[EXERCISE MATERIALS — start]

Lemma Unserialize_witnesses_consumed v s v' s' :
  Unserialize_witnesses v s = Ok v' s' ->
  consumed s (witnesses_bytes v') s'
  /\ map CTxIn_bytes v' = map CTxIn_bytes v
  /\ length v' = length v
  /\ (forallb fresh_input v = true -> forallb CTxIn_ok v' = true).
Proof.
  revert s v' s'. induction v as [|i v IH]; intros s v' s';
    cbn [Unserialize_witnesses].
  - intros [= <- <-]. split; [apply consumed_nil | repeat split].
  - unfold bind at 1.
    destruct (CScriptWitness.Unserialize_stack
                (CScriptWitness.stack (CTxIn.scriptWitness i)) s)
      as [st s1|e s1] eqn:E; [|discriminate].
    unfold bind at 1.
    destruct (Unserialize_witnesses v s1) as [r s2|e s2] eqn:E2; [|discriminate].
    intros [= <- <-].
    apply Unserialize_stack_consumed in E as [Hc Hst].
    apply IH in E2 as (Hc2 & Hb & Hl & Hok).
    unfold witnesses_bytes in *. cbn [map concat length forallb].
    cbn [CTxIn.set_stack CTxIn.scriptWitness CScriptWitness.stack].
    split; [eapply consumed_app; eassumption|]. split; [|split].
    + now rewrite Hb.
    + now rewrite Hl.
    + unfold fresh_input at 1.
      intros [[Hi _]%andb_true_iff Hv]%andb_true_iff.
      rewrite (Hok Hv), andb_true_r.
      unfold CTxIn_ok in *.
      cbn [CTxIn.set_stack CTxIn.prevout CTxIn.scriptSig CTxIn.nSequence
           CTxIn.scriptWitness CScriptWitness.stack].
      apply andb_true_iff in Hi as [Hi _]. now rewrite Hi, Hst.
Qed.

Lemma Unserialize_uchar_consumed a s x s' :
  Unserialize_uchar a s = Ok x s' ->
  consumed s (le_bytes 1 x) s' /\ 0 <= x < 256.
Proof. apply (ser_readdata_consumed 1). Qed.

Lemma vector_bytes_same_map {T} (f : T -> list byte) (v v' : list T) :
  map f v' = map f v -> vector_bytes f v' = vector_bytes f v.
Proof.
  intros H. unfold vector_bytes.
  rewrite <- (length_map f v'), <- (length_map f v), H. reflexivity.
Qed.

[EXERCISE MATERIALS — finish]
[EXERCISE MATERIALS — start]

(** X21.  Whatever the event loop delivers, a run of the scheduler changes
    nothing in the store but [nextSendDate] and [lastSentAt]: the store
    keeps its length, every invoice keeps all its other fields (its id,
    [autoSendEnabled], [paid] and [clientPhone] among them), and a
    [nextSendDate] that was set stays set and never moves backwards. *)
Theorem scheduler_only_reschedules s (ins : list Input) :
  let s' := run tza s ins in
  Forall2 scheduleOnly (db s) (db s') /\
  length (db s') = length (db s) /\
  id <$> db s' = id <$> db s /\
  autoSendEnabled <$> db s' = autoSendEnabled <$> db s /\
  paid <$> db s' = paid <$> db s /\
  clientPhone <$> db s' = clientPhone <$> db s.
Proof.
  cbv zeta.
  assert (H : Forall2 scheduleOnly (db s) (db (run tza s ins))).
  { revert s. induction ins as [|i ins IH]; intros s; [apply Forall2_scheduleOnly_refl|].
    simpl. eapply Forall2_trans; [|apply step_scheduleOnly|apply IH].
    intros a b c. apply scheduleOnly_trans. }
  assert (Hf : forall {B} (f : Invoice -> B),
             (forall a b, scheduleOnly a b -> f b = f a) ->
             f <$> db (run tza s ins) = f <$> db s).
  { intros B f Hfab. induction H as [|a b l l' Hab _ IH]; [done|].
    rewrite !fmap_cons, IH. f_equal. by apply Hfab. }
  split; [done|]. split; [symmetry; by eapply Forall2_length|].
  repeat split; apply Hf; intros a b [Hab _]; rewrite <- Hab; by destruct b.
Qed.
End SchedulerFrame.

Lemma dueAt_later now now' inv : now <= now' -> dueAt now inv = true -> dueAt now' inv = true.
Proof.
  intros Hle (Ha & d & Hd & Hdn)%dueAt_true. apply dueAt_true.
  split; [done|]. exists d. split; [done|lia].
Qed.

[EXERCISE MATERIALS — finish]
[EXERCISE MATERIALS — start]

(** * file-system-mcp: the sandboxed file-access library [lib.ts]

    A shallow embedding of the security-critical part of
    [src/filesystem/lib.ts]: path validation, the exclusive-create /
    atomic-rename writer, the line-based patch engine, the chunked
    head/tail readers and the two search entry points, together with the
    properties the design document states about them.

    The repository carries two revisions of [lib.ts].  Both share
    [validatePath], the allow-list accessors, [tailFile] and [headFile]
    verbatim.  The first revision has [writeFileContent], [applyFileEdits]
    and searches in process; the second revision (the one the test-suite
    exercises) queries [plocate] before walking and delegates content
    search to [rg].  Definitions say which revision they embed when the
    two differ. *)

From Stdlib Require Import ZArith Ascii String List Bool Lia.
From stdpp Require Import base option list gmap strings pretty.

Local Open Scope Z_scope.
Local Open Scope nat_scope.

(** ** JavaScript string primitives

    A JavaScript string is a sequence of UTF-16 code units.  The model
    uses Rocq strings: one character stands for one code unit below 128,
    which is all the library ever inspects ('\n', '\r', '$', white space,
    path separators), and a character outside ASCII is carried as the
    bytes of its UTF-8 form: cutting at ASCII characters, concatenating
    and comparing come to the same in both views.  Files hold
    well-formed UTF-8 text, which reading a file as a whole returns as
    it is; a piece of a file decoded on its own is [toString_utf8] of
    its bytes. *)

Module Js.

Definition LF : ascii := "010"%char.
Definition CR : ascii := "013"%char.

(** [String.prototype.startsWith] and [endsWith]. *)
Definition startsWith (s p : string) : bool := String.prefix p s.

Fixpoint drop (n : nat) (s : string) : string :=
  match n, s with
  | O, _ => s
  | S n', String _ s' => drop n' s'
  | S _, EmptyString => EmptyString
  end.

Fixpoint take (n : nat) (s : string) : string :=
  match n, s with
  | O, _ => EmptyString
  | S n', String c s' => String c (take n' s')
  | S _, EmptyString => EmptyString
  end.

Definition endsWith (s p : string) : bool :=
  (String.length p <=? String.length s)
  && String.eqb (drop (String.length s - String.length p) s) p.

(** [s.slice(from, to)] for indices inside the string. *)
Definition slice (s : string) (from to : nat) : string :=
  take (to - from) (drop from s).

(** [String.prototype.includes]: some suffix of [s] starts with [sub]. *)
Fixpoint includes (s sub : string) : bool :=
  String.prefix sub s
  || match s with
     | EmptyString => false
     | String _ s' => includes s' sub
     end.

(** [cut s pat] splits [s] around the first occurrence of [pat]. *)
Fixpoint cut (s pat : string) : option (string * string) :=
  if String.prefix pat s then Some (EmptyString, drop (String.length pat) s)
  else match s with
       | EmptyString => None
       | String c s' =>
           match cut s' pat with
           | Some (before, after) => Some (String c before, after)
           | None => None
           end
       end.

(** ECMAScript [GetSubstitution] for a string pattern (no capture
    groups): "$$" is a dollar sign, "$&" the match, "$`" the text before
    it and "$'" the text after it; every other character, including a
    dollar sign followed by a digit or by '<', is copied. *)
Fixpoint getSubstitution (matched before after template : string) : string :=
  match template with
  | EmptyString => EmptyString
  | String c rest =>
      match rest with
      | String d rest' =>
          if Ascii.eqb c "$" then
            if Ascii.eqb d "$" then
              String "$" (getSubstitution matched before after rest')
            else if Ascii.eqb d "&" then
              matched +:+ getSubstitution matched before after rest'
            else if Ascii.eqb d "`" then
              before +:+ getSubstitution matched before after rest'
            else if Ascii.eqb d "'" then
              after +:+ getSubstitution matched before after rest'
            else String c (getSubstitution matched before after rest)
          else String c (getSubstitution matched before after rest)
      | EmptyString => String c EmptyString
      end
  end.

[EXERCISE MATERIALS — finish]

WORK ITEM: In the data, how many lines include the string "forallb"? Reply with only that number.

RESPONSE BELOW: 2